Where the line with "isPromotion previousTurn in" appears below, start writing out lines exactly, and finish with the line with "let f := from cmd in", which is included; write out nothing else.

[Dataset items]
- Opening Delimiter -
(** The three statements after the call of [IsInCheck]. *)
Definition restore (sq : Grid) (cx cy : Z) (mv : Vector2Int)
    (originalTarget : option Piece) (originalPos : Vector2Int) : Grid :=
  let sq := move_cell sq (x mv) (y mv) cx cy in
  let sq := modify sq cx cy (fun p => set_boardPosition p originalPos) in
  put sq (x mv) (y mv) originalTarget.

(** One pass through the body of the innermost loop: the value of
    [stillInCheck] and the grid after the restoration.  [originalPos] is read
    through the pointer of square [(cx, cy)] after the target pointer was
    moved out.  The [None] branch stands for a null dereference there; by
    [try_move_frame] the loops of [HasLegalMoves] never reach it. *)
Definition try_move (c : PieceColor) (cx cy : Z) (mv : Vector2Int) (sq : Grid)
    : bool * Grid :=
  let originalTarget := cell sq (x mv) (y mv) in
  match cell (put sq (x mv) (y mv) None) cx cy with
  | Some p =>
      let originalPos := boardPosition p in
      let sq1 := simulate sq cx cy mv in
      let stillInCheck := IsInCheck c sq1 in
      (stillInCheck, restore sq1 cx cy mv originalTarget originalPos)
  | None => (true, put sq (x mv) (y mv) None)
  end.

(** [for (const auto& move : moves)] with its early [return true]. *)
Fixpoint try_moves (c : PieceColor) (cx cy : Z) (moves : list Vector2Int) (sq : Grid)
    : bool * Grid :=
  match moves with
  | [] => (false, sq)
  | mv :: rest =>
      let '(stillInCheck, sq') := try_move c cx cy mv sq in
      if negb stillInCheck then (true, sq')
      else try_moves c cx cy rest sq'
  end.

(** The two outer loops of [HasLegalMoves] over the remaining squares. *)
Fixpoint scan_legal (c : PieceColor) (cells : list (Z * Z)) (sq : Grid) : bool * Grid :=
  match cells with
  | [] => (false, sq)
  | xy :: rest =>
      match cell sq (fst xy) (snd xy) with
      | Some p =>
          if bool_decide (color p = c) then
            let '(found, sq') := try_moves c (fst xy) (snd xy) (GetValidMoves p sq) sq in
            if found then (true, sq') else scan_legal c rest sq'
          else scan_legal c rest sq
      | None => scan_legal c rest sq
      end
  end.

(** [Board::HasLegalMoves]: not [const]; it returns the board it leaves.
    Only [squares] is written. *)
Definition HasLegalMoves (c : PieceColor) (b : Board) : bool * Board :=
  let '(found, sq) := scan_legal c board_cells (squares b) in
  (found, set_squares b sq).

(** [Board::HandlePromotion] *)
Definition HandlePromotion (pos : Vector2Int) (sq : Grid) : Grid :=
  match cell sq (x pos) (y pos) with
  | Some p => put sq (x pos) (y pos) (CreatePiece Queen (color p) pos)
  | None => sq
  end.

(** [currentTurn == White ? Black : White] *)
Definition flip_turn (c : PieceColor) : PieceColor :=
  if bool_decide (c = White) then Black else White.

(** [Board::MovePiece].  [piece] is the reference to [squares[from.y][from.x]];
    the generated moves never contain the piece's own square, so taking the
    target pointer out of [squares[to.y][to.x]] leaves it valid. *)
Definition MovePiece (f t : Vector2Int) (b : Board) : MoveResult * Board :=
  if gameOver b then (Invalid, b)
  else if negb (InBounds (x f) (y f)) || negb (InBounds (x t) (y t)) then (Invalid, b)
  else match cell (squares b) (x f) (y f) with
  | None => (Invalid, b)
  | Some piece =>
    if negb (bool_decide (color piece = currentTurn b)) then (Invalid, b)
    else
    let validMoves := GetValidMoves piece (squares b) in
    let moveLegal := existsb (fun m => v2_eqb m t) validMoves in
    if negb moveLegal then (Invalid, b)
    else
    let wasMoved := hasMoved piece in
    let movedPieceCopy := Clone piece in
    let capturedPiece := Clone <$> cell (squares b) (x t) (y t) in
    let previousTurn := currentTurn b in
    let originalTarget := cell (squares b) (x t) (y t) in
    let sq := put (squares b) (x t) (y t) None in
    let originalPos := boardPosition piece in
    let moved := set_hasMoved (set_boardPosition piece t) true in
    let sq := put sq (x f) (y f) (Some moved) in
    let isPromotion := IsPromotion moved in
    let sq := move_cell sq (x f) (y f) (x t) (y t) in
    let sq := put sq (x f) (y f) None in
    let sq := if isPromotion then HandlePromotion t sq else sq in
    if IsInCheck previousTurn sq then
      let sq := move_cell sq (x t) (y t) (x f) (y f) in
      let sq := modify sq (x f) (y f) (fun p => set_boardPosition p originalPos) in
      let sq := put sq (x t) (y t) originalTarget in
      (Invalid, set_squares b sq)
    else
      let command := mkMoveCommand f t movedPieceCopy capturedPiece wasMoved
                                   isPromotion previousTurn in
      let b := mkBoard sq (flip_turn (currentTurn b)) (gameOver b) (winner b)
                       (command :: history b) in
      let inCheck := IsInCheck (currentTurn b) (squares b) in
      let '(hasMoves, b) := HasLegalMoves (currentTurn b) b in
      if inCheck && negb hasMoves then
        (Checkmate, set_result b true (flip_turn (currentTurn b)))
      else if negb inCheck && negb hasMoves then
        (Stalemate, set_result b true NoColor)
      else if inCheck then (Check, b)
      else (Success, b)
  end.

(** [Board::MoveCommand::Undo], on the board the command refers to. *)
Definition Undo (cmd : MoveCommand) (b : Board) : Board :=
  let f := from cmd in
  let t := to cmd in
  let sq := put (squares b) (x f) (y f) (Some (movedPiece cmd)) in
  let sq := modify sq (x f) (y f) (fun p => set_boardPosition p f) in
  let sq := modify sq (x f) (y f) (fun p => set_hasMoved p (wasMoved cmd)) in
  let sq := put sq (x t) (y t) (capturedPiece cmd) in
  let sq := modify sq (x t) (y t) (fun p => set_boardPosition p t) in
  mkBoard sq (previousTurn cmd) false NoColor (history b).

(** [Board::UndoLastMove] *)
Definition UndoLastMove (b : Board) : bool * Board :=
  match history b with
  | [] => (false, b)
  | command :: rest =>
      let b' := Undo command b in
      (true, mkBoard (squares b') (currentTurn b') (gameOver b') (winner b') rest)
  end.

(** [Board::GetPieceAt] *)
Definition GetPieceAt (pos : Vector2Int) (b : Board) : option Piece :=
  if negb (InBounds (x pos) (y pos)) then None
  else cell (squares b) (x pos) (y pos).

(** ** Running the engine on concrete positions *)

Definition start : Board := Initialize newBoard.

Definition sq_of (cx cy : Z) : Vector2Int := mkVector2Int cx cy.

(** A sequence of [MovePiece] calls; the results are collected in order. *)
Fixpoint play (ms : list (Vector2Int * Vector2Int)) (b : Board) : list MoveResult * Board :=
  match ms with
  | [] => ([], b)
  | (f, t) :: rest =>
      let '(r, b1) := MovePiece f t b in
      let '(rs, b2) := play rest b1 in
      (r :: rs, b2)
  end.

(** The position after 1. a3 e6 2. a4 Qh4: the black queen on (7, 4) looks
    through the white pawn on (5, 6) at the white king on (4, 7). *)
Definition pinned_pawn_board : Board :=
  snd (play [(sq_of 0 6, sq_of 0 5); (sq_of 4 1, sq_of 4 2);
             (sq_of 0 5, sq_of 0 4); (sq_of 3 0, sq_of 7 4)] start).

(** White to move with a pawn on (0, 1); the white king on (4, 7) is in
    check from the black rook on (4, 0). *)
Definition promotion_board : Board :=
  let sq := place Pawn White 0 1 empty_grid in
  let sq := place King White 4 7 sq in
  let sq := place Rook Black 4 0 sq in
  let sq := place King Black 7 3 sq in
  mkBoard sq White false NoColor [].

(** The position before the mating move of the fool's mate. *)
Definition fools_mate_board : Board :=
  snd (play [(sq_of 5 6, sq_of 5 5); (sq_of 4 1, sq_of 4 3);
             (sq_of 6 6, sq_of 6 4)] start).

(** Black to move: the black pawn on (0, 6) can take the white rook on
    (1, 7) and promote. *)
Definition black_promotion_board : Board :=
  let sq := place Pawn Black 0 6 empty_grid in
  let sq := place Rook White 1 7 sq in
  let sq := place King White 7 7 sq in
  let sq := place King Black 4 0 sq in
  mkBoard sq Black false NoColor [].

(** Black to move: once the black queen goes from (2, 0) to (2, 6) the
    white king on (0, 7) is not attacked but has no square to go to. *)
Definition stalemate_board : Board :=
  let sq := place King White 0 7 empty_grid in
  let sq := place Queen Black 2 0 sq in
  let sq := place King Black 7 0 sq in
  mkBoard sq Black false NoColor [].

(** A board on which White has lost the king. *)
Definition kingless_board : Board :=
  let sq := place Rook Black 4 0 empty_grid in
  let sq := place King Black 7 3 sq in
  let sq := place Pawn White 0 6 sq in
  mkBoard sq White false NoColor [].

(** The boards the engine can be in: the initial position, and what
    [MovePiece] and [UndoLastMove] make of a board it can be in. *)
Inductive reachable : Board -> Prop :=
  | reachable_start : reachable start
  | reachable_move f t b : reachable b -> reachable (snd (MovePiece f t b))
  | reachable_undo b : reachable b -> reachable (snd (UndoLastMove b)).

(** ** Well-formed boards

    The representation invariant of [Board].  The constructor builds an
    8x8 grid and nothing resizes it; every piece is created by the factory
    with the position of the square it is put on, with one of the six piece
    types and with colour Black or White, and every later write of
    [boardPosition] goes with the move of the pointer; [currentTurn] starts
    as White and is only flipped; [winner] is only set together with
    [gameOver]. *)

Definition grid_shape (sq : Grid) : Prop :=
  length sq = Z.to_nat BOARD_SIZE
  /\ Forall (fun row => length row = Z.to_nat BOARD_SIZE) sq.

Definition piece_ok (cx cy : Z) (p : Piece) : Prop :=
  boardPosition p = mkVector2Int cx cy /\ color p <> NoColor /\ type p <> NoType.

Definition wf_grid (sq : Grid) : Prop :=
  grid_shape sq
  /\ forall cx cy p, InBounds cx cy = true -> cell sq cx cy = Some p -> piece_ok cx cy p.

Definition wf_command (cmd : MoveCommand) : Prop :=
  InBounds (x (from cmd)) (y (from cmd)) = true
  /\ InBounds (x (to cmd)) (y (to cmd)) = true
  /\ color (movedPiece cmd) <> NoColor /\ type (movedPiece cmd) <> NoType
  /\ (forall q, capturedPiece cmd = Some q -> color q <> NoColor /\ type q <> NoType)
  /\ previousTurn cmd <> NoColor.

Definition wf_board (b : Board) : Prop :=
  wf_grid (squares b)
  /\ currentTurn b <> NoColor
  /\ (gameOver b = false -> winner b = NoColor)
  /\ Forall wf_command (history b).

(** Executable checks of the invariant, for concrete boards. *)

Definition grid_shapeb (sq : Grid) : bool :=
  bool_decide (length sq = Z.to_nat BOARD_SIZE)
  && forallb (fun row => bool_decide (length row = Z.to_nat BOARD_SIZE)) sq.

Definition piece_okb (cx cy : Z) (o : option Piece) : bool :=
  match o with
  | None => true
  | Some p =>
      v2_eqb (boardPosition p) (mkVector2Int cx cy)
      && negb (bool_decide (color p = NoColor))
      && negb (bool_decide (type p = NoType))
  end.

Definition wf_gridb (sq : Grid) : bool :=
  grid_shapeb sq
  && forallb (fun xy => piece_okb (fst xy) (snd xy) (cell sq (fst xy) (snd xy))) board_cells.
- Closing Delimiter -
- Opening Delimiter -
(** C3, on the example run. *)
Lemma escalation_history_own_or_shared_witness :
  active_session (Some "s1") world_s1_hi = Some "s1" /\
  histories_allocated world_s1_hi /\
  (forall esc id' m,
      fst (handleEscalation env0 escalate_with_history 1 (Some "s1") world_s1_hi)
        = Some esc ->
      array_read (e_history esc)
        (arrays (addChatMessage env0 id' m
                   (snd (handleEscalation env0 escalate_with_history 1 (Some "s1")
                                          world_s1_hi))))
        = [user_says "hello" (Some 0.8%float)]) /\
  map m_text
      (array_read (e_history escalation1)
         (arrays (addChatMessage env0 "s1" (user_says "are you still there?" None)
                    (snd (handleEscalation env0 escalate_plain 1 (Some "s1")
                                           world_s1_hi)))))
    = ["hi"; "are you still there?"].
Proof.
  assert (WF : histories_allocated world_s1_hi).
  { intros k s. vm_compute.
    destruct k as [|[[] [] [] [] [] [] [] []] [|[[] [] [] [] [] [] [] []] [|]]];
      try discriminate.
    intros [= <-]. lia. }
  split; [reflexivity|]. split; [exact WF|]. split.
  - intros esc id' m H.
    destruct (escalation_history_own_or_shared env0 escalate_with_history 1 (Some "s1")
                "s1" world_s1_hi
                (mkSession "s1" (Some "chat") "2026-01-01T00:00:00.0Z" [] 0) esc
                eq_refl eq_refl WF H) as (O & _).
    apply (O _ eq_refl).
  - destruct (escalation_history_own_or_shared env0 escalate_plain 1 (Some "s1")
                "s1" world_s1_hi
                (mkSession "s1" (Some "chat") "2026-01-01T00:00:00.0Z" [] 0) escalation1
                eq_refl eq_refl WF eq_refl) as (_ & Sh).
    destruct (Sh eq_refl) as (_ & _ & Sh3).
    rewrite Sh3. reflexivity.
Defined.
- Closing Delimiter -
- Opening Delimiter -
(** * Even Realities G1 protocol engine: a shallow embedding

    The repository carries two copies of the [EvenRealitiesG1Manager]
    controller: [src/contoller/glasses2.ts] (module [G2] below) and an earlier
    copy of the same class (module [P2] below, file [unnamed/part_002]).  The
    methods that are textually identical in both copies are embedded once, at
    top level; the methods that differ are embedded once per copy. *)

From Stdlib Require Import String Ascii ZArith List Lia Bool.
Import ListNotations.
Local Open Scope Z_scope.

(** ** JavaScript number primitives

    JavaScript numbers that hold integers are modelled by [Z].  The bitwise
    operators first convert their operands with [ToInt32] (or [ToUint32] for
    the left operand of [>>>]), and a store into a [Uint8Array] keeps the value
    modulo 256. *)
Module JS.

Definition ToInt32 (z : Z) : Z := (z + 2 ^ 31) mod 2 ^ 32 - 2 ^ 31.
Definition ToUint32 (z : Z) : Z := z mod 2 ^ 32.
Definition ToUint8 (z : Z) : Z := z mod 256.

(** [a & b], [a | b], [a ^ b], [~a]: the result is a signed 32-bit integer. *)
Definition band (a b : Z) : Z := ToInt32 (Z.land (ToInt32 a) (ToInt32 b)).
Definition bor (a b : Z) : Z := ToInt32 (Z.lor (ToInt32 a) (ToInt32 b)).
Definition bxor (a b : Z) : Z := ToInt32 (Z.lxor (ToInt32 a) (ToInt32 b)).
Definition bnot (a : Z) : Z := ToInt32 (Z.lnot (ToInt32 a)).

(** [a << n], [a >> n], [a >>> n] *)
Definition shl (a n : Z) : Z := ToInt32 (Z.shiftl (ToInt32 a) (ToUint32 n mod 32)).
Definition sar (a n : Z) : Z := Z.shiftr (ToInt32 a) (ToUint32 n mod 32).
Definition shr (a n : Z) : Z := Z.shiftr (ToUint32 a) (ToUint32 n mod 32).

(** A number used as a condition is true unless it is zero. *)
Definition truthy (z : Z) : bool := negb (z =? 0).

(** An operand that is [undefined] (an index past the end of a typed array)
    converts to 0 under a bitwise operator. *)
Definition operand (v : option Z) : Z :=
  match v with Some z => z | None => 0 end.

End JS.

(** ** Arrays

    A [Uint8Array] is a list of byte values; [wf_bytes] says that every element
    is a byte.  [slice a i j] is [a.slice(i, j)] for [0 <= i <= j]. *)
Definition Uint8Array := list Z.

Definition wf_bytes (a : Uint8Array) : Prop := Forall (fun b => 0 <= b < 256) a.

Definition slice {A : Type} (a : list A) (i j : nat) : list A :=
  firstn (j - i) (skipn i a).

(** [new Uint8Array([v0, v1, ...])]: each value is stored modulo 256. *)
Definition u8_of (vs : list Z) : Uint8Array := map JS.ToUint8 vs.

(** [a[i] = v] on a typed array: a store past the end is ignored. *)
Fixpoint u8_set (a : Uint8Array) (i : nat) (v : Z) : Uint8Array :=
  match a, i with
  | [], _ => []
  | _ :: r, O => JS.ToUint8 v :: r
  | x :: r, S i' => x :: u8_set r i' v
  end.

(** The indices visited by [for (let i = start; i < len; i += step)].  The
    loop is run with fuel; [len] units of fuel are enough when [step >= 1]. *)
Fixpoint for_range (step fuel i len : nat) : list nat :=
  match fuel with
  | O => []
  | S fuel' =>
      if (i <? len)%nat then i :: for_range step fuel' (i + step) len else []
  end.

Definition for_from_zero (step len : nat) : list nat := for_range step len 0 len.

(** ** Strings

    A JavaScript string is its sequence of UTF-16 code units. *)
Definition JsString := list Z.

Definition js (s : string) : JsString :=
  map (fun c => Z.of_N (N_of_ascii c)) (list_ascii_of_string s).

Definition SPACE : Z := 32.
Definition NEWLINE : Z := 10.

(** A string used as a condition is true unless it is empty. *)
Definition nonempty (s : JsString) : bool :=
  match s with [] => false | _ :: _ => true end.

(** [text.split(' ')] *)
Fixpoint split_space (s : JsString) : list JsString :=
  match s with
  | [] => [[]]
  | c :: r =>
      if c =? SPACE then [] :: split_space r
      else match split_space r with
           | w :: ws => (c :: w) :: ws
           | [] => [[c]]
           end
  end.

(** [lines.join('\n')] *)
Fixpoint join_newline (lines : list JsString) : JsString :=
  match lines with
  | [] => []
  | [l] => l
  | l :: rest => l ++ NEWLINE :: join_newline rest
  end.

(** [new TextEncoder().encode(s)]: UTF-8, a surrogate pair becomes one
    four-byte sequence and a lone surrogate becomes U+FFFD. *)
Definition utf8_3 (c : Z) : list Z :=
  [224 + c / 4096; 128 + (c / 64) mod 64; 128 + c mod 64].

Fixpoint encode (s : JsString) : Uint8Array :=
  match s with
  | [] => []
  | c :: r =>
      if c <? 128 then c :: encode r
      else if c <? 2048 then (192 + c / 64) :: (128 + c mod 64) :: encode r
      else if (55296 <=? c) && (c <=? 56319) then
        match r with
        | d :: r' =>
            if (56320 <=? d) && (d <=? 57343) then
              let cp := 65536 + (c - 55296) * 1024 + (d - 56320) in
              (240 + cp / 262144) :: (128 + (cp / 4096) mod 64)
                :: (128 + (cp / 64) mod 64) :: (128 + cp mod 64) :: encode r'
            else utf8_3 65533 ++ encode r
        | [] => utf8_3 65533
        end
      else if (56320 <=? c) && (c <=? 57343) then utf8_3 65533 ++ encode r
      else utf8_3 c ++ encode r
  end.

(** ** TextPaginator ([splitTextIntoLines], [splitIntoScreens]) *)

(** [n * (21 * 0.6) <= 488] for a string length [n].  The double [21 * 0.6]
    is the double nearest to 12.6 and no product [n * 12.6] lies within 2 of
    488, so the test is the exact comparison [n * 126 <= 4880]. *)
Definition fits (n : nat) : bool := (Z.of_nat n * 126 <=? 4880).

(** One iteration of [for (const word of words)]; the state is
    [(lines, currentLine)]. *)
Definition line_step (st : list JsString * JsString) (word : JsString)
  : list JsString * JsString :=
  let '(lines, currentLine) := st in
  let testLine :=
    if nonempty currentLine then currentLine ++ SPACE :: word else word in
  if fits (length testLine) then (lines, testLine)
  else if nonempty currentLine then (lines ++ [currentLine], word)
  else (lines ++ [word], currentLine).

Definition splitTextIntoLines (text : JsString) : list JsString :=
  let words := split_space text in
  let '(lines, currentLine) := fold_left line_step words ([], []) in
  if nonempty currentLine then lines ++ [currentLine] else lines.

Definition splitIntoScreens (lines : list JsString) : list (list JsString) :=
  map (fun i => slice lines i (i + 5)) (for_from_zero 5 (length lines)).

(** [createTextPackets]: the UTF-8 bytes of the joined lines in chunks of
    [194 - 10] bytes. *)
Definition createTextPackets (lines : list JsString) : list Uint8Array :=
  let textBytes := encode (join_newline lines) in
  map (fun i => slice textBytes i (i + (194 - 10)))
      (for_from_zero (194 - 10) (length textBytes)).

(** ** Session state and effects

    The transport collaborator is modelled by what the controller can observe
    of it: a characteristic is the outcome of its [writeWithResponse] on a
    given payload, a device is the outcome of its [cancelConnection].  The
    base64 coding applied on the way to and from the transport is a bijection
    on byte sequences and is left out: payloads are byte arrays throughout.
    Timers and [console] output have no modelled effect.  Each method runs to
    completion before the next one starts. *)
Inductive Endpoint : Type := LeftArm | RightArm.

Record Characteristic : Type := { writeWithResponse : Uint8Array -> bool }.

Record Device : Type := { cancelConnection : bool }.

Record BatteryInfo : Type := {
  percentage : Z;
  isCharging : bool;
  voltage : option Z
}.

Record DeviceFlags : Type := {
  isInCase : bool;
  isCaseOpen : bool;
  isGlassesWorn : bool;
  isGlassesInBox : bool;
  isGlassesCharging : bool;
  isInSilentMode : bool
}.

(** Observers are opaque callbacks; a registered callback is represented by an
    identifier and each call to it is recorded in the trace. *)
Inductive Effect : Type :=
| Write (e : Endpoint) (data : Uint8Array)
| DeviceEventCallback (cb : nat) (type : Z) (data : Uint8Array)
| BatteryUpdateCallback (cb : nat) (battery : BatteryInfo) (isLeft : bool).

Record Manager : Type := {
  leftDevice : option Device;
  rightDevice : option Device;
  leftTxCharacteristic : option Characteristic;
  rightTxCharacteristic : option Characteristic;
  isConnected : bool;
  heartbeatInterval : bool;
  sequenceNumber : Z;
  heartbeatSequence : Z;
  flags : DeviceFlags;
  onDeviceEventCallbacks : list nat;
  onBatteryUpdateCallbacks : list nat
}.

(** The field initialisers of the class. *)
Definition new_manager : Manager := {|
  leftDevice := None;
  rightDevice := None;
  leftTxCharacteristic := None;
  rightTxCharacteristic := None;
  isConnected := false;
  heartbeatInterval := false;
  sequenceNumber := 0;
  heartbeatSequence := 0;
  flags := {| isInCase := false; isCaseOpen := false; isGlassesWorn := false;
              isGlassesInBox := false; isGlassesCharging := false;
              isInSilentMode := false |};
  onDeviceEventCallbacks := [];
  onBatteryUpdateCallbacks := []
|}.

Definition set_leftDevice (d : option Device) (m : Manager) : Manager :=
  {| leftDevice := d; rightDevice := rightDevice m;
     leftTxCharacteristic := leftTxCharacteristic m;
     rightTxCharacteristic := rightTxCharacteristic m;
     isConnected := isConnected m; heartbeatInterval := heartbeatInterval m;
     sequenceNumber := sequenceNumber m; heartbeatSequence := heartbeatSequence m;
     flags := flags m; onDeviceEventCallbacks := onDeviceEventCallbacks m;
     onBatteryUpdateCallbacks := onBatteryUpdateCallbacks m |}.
- Closing Delimiter -
EXERCISE RESULT:
                                   isPromotion previousTurn in
      let b := mkBoard sq (flip_turn (currentTurn b)) (gameOver b) (winner b)
                       (command :: history b) in
      let inCheck := IsInCheck (currentTurn b) (squares b) in
      let '(hasMoves, b) := HasLegalMoves (currentTurn b) b in
      if inCheck && negb hasMoves then
        (Checkmate, set_result b true (flip_turn (currentTurn b)))
      else if negb inCheck && negb hasMoves then
        (Stalemate, set_result b true NoColor)
      else if inCheck then (Check, b)
      else (Success, b)
  end.

(** [Board::MoveCommand::Undo], on the board the command refers to. *)
Definition Undo (cmd : MoveCommand) (b : Board) : Board :=
  let f := from cmd in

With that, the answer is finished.